The immense, condensed Qi rushed forth, stabilizing his spiritual foundation. His perception of the world sharpened ten-fold. He was no longer a Qi Condensation cultivator; he was a master of his own spiritual sea, his foundation solidified in the very essence of Primordial Wood.

He exited the ring dimension, his heart pounding, his body humming with newly realized power. He was now a Foundation Establishment, Level One expert—a cultivation level that would earn him the coveted Inner Disciple status, power over Liu Kai, and freedom from the Mortal Estate.

He stood up silently in the dark barracks, a Foundation Establishment master concealed in the clothes of a stable hand. The irony was sweet, intoxicating, and completely dangerous.

"Now I have the strength to fight back," Lin Feng thought, sealing his aura back down to the faint shimmer of Level One Qi Condensation. "But first, I need that scraper."

The next morning, Head Servant Cao was spitting mad.

"Where is that scraper, you miserable failure?" Cao yelled, his face purple. "I need that 44-B logged! It's delaying my inventory report! Elder Qing's assistant is going to have my hide!"

Lin Feng approached, looking appropriately exhausted, but now with a strange, nervous energy in his eyes.

"Head Servant," Lin Feng whispered, pulling Cao aside dramatically. "I did find the scraper. It was exactly where the lower kitchens said it was… but I didn't bring it back."

Cao froze, his thick hand stopping inches from striking Lin Feng. "You… didn't bring it back? Why, you insolent fool?"

Lin Feng leaned in, adopting a conspiratorial, low tone, speaking like a nervous servant who had stumbled upon something too big for him.

"Sir, it's about the spirit horses. When I finally found 44-B, it was placed next to the loading dock where the new shipment of medicinal feed was dropped off. When I picked it up… the scraper, sir, the scraper smelled exactly like the hooves of the Spirit Horse, Black Thunder. You know, the prize stallion?"

Cao's rage immediately morphed into confusion. "Black Thunder? What kind of nonsense are you babbling now?"

"Head Servant, I swear, it's true! It smelled of Black Thunder's hooves, that unique, earthy scent. And you know how Black Thunder has been sluggish recently? I think the Spirit Horses might be emotionally attached to that specific scraper! Perhaps it's a ceremonial item! Maybe if we leave the scraper near his paddock, he will feel respected and his Qi will return to normal!"

Cao stared at Lin Feng. Lin Feng, the waste, the failure, the boy whose stables were impossibly clean, was now proposing Tool-Based Equine Therapy for the sect's prize stallion.

"You… you think a scraper is spiritually calming Black Thunder?" Cao managed, his voice dangerously low.

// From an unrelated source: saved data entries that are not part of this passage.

(* ===== verification/CommandActivity.v ===== *)
(** * Command activity

    Models [command_activity_contract.py] and [command_activity_lifecycle.py]:
    the privacy-safe record of one command from its pre-hook decision to the
    proof of its execution, the lifecycle its updates follow, and the builders
    of evidence, which take the evaluation of [CommandEvaluation].

    A [datetime] is its instant with its offset from UTC ([None] when it is
    naive). *)

From S2P Require Import Prelude PyStr Sha256 Regex PyVal ActionLattice EffectContract.
From S2P Require Import ExtensionEvidence EffectDecision CommandCatalog ExtensionControl.
From S2P Require Import ControlRuntime NativeObservations CommandEvaluation.
Local Open Scope Z_scope.
Local Open Scope py_scope.

Module Activity.
Import Evaluation.

Definition COMMAND_ACTIVITY_SCHEMA_VERSION : pystr := $"1.0.0".

(** [[A-Za-z0-9][A-Za-z0-9._:-]{0,255}] *)
Definition OPAQUE_ID : regex :=
  RCat (RSet [(65, 90); (97, 122); (48, 57)])
    (RUpTo 255 (RSet [(65, 90); (97, 122); (48, 57); (46, 46); (95, 95); (58, 58); (45, 45)])).
(** [[a-z][a-z0-9]*(?:[._-][a-z0-9]+)*] *)
Definition STABLE_ID : regex :=
  RCat (RSet [(97, 122)]) (RCat (RStar (RSet [(97, 122); (48, 57)]))
    (RStar (RCat (RSet [(46, 46); (95, 95); (45, 45)]) (RPlus (RSet [(97, 122); (48, 57)]))))).
Definition COMMAND_ACTIVITY_HARNESSES : list pystr :=
  [$"codex"; $"claude-code"; $"opencode"; $"copilot"; $"cursor"; $"cline"; $"gemini"; $"hermes";
   $"openclaw"; $"antigravity"; $"kimi"; $"grok"; $"pi"; $"omp"; $"zcode"; $"devin"; $"paseo"].

(** ** Vocabulary *)

Inductive CommandHookPhase := PRE | POST_SUCCESS | POST_FAILURE.
Global Instance CommandHookPhase_eq_dec : EqDecision CommandHookPhase.
Proof. solve_decision. Defined.

Inductive CommandExecutionStatus :=
  | ATTEMPTED | PREVENTED | ALLOWED_UNCONFIRMED | CONFIRMED_SUCCESS | CONFIRMED_FAILURE | UNPAIRED_POST.
Global Instance CommandExecutionStatus_eq_dec : EqDecision CommandExecutionStatus.
Proof. solve_decision. Defined.

Inductive CommandProofLevel := Proof_PRE_HOOK | Proof_POST_HOOK | Proof_UNPAIRED_POST.
Global Instance CommandProofLevel_eq_dec : EqDecision CommandProofLevel.
Proof. solve_decision. Defined.

Inductive ActivityParseConfidence := EXACT | FALLBACK | UNCERTAIN.
Global Instance ActivityParseConfidence_eq_dec : EqDecision ActivityParseConfidence.
Proof. solve_decision. Defined.

Inductive ActivityDecisionReason :=
  | Reason_NO_MATCH | Reason_EXTENSION_MATCH | Reason_UNCERTAINTY | Reason_POLICY
  | Reason_APPROVAL_REUSE | Reason_CONTAINMENT | Reason_CAPABILITY.
Global Instance ActivityDecisionReason_eq_dec : EqDecision ActivityDecisionReason.
Proof. solve_decision. Defined.

Inductive ActivityApprovalReuseStatus := Reuse_ACCEPTED | Reuse_REJECTED | Reuse_NOT_APPLICABLE.
Global Instance ActivityApprovalReuseStatus_eq_dec : EqDecision ActivityApprovalReuseStatus.
Proof. solve_decision. Defined.

Inductive ReceiptLinkStatus := Receipt_NOT_APPLICABLE | LINKED.
Global Instance ReceiptLinkStatus_eq_dec : EqDecision ReceiptLinkStatus.
Proof. solve_decision. Defined.
Definition escape_hatch_allows (h : ControlPlaneEscapeHatch) (r : ControlPlaneRequest) (now : Z) : bool :=
  (now <? hatch_expires_at_epoch_ms h)
  && bool_decide (plane r = GUARD_CONTROL)
  && bool_decide (request_installation_id r = hatch_installation_id h)
  && bool_decide (request_executable_digest r = hatch_executable_digest h)
  && py_in (endpoint_digest r) (endpoint_digests h)
  && py_in (route r) (routes h).

(** ** Lemmas *)

Lemma negotiate_sound p q :
  negotiate_capability p q ≠ Grade_UNAVAILABLE →
  production_ready p = true ∧ (∀ c, c ∈ required_capabilities q → c ∈ profile_capabilities p) ∧
  (∀ c, c ∈ grade_required_capabilities (minimum_grade q) → c ∈ profile_capabilities p) ∧
  enforcement_grade_rank (minimum_grade q) <= enforcement_grade_rank (profile_maximum_grade p) ∧
  negotiate_capability p q = profile_maximum_grade p.
Proof.
  unfold negotiate_capability.
  destruct (production_ready p); [|done]. cbn [negb orb].
  destruct (py_subset (required_capabilities q) _) eqn:E1; [|done].
  destruct (py_subset (grade_required_capabilities _) _) eqn:E2; [|done]. cbn [negb].
  destruct (Z.ltb_spec (enforcement_grade_rank (profile_maximum_grade p))
    (enforcement_grade_rank (minimum_grade q))); [done|]. intros _.
  rewrite py_subset_true in E1, E2. done.
Qed.

(** Every entry of a registry is filed under its own identifier. *)
Definition filed (r : registry) : Prop :=
  NoDup (dict_keys r) ∧ Forall (λ e, e.1 = profile_backend_id e.2) r.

"It's the only logical conclusion, sir!" Lin Feng insisted, shaking his head with faux-seriousness. "It is too important to bring back to the inventory office. I respectfully suggest that we hide the scraper behind Black Thunder's feed bag and just report to Elder Qing's assistant that the scraper inventory number 44-B is now permanently assigned to the spiritual well-being of the prize stock!"

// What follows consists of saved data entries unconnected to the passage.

(* ===== verification/NetworkBroker.v ===== *)
(** * Broker contract

    Models [guard/runtime/network_broker_contract.py]: DNS bindings and their
    correlation with connections, backend receipts and the currency of their
    authority, and the broker's budgets. *)

From S2P Require Import Prelude PyStr Sha256 Regex PyVal IpAddress NetworkContract.
Local Open Scope Z_scope.
Local Open Scope py_scope.

Inductive CorrelationStatus :=
  | MATCHED | EXPIRED | BEFORE_RESOLUTION | PROCESS_MISMATCH | ADDRESS_MISMATCH | MISSING.
Global Instance CorrelationStatus_eq_dec : EqDecision CorrelationStatus.
Proof. solve_decision. Defined.

Inductive ReceiptTrust := UNVERIFIED | VERIFIED | REJECTED.
Global Instance ReceiptTrust_eq_dec : EqDecision ReceiptTrust.
Proof. solve_decision. Defined.

(** ** DNS bindings *)

Record DnsResolutionBinding := {
  binding_id : pystr;
  binding_process_tree_digest : pystr;
  query_name : pystr;
  canonical_name : pystr;
  addresses : list pystr;
  binding_observed_at_epoch_ms : Z;
  binding_expires_at_epoch_ms : Z;
  resolver_digest : pystr;
  binding_schema_version : pystr;
}.

Section binding.
Context `{PyUnicode, IdnaCodec}.

Definition check_canonical_host (name : string) (value : pystr) : result unit :=
  c ← canonical_destination HOST value;
  raise_if (negb (bool_decide (value = c)))
    (ValueError (name +:+ " must be a canonical ASCII host")).

(** [DnsResolutionBinding.__post_init__] *)
Definition make_DnsResolutionBinding (b : DnsResolutionBinding) : result DnsResolutionBinding :=
  raise_if (negb (bool_decide (binding_schema_version b = NETWORK_BROKER_SCHEMA_VERSION)))
    (ValueError "unsupported broker schema version") ;;
  require_digest (binding_process_tree_digest b) "process_tree_digest" ;;
  require_digest (resolver_digest b) "resolver_digest" ;;
  require_id (binding_id b) "binding_id" ;;
  check_canonical_host "query_name" (query_name b) ;;
  check_canonical_host "canonical_name" (canonical_name b) ;;
  raise_if (bool_decide (addresses b = [])) (ValueError "addresses cannot be empty") ;;
  texts ← map_result (λ v, a ← py_ip_address v; Ok (compressed a)) (addresses b);
  raise_if (binding_observed_at_epoch_ms b <=? 0)
    (ValueError "observed_at_epoch_ms must be positive") ;;
  raise_if (binding_expires_at_epoch_ms b <=? binding_observed_at_epoch_ms b)
    (ValueError "expires_at_epoch_ms must follow observation") ;;
  Ok {| binding_id := binding_id b;
        binding_process_tree_digest := binding_process_tree_digest b;
        query_name := query_name b; canonical_name := canonical_name b;
        addresses := sorted_set_on (λ s : pystr, s) texts;
        binding_observed_at_epoch_ms := binding_observed_at_epoch_ms b;
        binding_expires_at_epoch_ms := binding_expires_at_epoch_ms b;
        resolver_digest := resolver_digest b;
        binding_schema_version := binding_schema_version b |}.
End binding.

Definition binding_json (b : DnsResolutionBinding) : json :=
  JObj [($"binding_id", JStr (binding_id b));
        ($"process_tree_digest", JStr (binding_process_tree_digest b));
        ($"query_name", JStr (query_name b)); ($"canonical_name", JStr (canonical_name b));
        ($"addresses", JArr (JStr <$> addresses b));
        ($"observed_at_epoch_ms", JInt (binding_observed_at_epoch_ms b));
        ($"expires_at_epoch_ms", JInt (binding_expires_at_epoch_ms b));
        ($"resolver_digest", JStr (resolver_digest b));
        ($"schema_version", JStr (binding_schema_version b))].
Definition binding_digest (b : DnsResolutionBinding) : pystr := canonical_digest (binding_json b).

Record ConnectionObservation := {
  obs_flow_id : pystr;
  obs_process_tree : ProcessTreeIdentity;
  remote_address : pystr;
  remote_port : Z;
  obs_protocol : NetworkProtocol;
  obs_observed_at_epoch_ms : Z;
}.

(** [ConnectionObservation.__post_init__] *)
Definition make_ConnectionObservation (o : ConnectionObservation) : result ConnectionObservation :=
  require_id (obs_flow_id o) "flow_id" ;;
  a ← py_ip_address (remote_address o);
  raise_if (negb (port_in_range (remote_port o))) (ValueError "remote_port must be within 1..65535") ;;
  raise_if (negb (py_in (obs_protocol o) [TCP; UDP]))
    (ValueError "connections support only TCP or UDP") ;;
  raise_if (obs_observed_at_epoch_ms o <=? 0) (ValueError "observed_at_epoch_ms must be positive") ;;
  Ok {| obs_flow_id := obs_flow_id o; obs_process_tree := obs_process_tree o;
        remote_address := compressed a; remote_port := remote_port o;
        obs_protocol := obs_protocol o; obs_observed_at_epoch_ms := obs_observed_at_epoch_ms o |}.

Definition correlate_dns_connection (o : ConnectionObservation) (binding : option DnsResolutionBinding)
    : CorrelationStatus :=
  match binding with
  | None => MISSING
  | Some b =>
      if negb (bool_decide (binding_process_tree_digest b = process_tree_digest (obs_process_tree o)))
      then PROCESS_MISMATCH
      else if obs_observed_at_epoch_ms o <? binding_observed_at_epoch_ms b then BEFORE_RESOLUTION
      else if binding_expires_at_epoch_ms b <=? obs_observed_at_epoch_ms o then EXPIRED
      else if negb (py_in (remote_address o) (addresses b)) then ADDRESS_MISMATCH
      else MATCHED
  end.

(** ** Receipts *)

Record BackendReceipt := {
  receipt_id : pystr;
  receipt_backend_id : pystr;
  receipt_backend_digest : pystr;
  receipt_process_tree_digest : pystr;
  receipt_policy_digest : pystr;
  receipt_generation : Z;
  flow_digest : pystr;
  receipt_action : NetworkAction;
  achieved_grade : EnforcementGrade;
  receipt_capabilities : list BackendCapability;
  applied_at_epoch_ms : Z;
  valid_until_epoch_ms : Z;
  signature_key_id : pystr;
  signature : pystr;
  receipt_schema_version : pystr;
}.

(** [BackendReceipt.__post_init__] *)
Definition check_BackendReceipt (r : BackendReceipt) : result unit :=
  raise_if (negb (bool_decide (receipt_schema_version r = NETWORK_BACKEND_SCHEMA_VERSION)))
    (ValueError "unsupported backend schema version") ;;
  require_id (receipt_id r) "receipt_id" ;;
  require_id (receipt_backend_id r) "backend_id" ;;
  require_id (signature_key_id r) "signature_key_id" ;;
  require_digest (receipt_backend_digest r) "backend_digest" ;;
  require_digest (receipt_process_tree_digest r) "process_tree_digest" ;;
  require_digest (receipt_policy_digest r) "policy_digest" ;;
  require_digest (flow_digest r) "flow_digest" ;;
  raise_if (receipt_generation r <? 1) (ValueError "generation must be positive") ;;
  raise_if (negb (py_in Cap_RECEIPTS (receipt_capabilities r)))
    (ValueError "receipt capability must be asserted") ;;
  raise_if (negb (py_subset (grade_required_capabilities (achieved_grade r))
                            (receipt_capabilities r)))
    (ValueError "achieved_grade exceeds receipt capabilities") ;;
  raise_if (applied_at_epoch_ms r <=? 0) (ValueError "applied_at_epoch_ms must be positive") ;;
  raise_if (valid_until_epoch_ms r <=? applied_at_epoch_ms r)
    (ValueError "valid_until_epoch_ms must follow apply time") ;;
  raise_if (bool_decide (signature r = []) || (4096 <? length (signature r))%nat)
    (ValueError "signature must be present and bounded").

(** Every field but the signature. *)
Definition receipt_payload (r : BackendReceipt) : list (pystr * json) :=
  [($"receipt_id", JStr (receipt_id r)); ($"backend_id", JStr (receipt_backend_id r));
   ($"backend_digest", JStr (receipt_backend_digest r));
   ($"process_tree_digest", JStr (receipt_process_tree_digest r));
   ($"policy_digest", JStr (receipt_policy_digest r));
   ($"generation", JInt (receipt_generation r)); ($"flow_digest", JStr (flow_digest r));
   ($"action", JStr (NetworkAction_value (receipt_action r)));
   ($"achieved_grade", JStr (EnforcementGrade_value (achieved_grade r)));
   ($"capabilities", json_of_set ((λ c, JStr (enum_value c)) <$> remove_dups (receipt_capabilities r)));
   ($"applied_at_epoch_ms", JInt (applied_at_epoch_ms r));
   ($"valid_until_epoch_ms", JInt (valid_until_epoch_ms r));
   ($"signature_key_id", JStr (signature_key_id r));
   ($"schema_version", JStr (receipt_schema_version r))].
Definition signed_payload_digest (r : BackendReceipt) : pystr :=
  canonical_digest (JObj (receipt_payload r)).
Definition receipt_json (r : BackendReceipt) : json :=
  JObj (receipt_payload r ++ [($"signature", JStr (signature r))]).

Record ReceiptVerification := {
  receipt_digest : pystr;
  verifier_id : pystr;
  trust : ReceiptTrust;
  verified_at_epoch_ms : Z;
  verification_reason_code : pystr;
}.

(** [ReceiptVerification.__post_init__] *)
Definition check_ReceiptVerification (v : ReceiptVerification) : result unit :=
  require_digest (receipt_digest v) "receipt_digest" ;;
  require_id (verifier_id v) "verifier_id" ;;
  raise_if (verified_at_epoch_ms v <=? 0) (ValueError "verified_at_epoch_ms must be positive") ;;
  require_id (verification_reason_code v) "reason_code".

Definition receipt_authority_current (r : BackendReceipt) (verification : option ReceiptVerification)
    (now_epoch_ms : Z) : bool :=
  match verification with
  | None => false
  | Some v =>
      negb (now_epoch_ms <=? 0)
      && bool_decide (trust v = VERIFIED)
      && bool_decide (receipt_digest v = canonical_digest (receipt_json r))
      && ((applied_at_epoch_ms r <=? verified_at_epoch_ms v) && (verified_at_epoch_ms v <=? now_epoch_ms))
      && (now_epoch_ms <? valid_until_epoch_ms r)
  end.

(** ** Budgets *)

Record BrokerPerformanceBudget := {
  decision_p95_ms : Z;
  decision_p99_ms : Z;
  approval_dedup_window_ms : Z;
  maximum_pending_flows : Z;
  maximum_evidence_bytes : Z;
  maximum_prompts_per_logical_flow : Z;
  primary_view_usable_ms : Z;
}.

Definition default_budget : BrokerPerformanceBudget :=
  {| decision_p95_ms := 20; decision_p99_ms := 50; approval_dedup_window_ms := 2000;
     maximum_pending_flows := 1024; maximum_evidence_bytes := 16384;
     maximum_prompts_per_logical_flow := 1; primary_view_usable_ms := 1000 |}.

(** [BrokerPerformanceBudget.__post_init__] *)
Definition check_BrokerPerformanceBudget (b : BrokerPerformanceBudget) : result unit :=
  raise_if (existsb (λ v, v <=? 0)
      [decision_p95_ms b; decision_p99_ms b; approval_dedup_window_ms b; maximum_pending_flows b;
       maximum_evidence_bytes b; maximum_prompts_per_logical_flow b; primary_view_usable_ms b])
    (ValueError "performance budgets must be positive integers") ;;
  raise_if (decision_p99_ms b <? decision_p95_ms b) (ValueError "p95 cannot exceed p99") ;;
  raise_if (negb (maximum_prompts_per_logical_flow b =? 1))
    (ValueError "one logical flow permits at most one prompt") ;;
  raise_if (1000 <? primary_view_usable_ms b)
    (ValueError "primary view budget cannot exceed one second").

Example default_budget_ok : check_BrokerPerformanceBudget default_budget = Ok tt.
Proof. reflexivity. Qed.

(** ** Lemmas *)

Lemma correlate_matched o b :
  correlate_dns_connection o (Some b) = MATCHED ↔
  binding_process_tree_digest b = process_tree_digest (obs_process_tree o) ∧
  binding_observed_at_epoch_ms b <= obs_observed_at_epoch_ms o < binding_expires_at_epoch_ms b ∧
  remote_address o ∈ addresses b.
Proof.
  unfold correlate_dns_connection.
  destruct (bool_decide_reflect (binding_process_tree_digest b = process_tree_digest (obs_process_tree o)));
    simpl; [|naive_solver].
  destruct (Z.ltb_spec (obs_observed_at_epoch_ms o) (binding_observed_at_epoch_ms b));
    [naive_solver lia|].
  destruct (Z.leb_spec (binding_expires_at_epoch_ms b) (obs_observed_at_epoch_ms o));
    [naive_solver lia|].
  destruct (py_in (remote_address o) (addresses b)) eqn:E; simpl.
  - apply py_in_true in E. naive_solver lia.
  - apply py_in_false in E. naive_solver.
Qed.

(** a receipt carries authority exactly while an external verification of
    this very receipt is in force: it was verified, the verification names the
    receipt's digest, happened between its application and now, and the receipt
    has not run out; an unverified or rejected receipt, a missing verification
    or a non-positive clock never give authority, and once the receipt has run
    out it never regains it. *)
Theorem receipt_authority_window (r : BackendReceipt) (v : option ReceiptVerification) (now : Z) :
  (receipt_authority_current r v now = true ↔
     ∃ w, v = Some w ∧ 0 < now ∧ trust w = VERIFIED ∧
       receipt_digest w = canonical_digest (receipt_json r) ∧
       applied_at_epoch_ms r <= verified_at_epoch_ms w <= now ∧ now < valid_until_epoch_ms r) ∧
  (∀ later, now <= later → valid_until_epoch_ms r <= now → receipt_authority_current r v later = false).
Proof.
  assert (∀ now, receipt_authority_current r v now = true ↔
     ∃ w, v = Some w ∧ 0 < now ∧ trust w = VERIFIED ∧
       receipt_digest w = canonical_digest (receipt_json r) ∧
       applied_at_epoch_ms r <= verified_at_epoch_ms w <= now ∧ now < valid_until_epoch_ms r) as Hiff.
  { clear now. intros now. unfold receipt_authority_current. destruct v as [w|].
    - rewrite !andb_true_iff, negb_true_iff, !bool_decide_eq_true, !Z.leb_le, Z.leb_gt, Z.ltb_lt.
      split; [intros; exists w; naive_solver|]. intros (? & [= <-] & ?). naive_solver.
    - split; [done|]. by intros (? & ? & _). }
  split; [apply Hiff|]. intros later Hl Hv. apply not_true_is_false. rewrite Hiff.
  intros (w & _ & _ & _ & _ & _ & ?). lia.
Qed.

Cao remained motionless for a full minute, his brain visibly struggling to process the blend of Lin Feng's exhaustion, his unexpected genius at stable cleaning, and this utterly insane, yet highly self-preserving suggestion.

Finally, the desire to avoid filling out an incident report won.

Cao clapped Lin Feng on the shoulder with a force that nearly sent the Foundation Establishment master sprawling. "Lin Feng, you may be a cultivation waste, but you have the mind of a devious snake! Fine! The scraper is a Spiritual Tool of Equine Calmness! Report it lost if anyone asks, or better yet, assigned to Special Duties. Now get back to work. And if I smell even one trace of Spirit Horse sludge in this area, your Spiritual Tool will be scraping the inside of your own stomach!"

Lin Feng bowed, his face deferential, his heart roaring with silent laughter. The first major challenge on the path of cultivation—a missing scraper—resolved by pure deception and ridiculous flattery.

He returned to his stables, now with a solid Foundation Establishment cultivation and a secure, long-term alibi for his spiritual resource hunting. The path to the heavens was messy, but beautifully clear.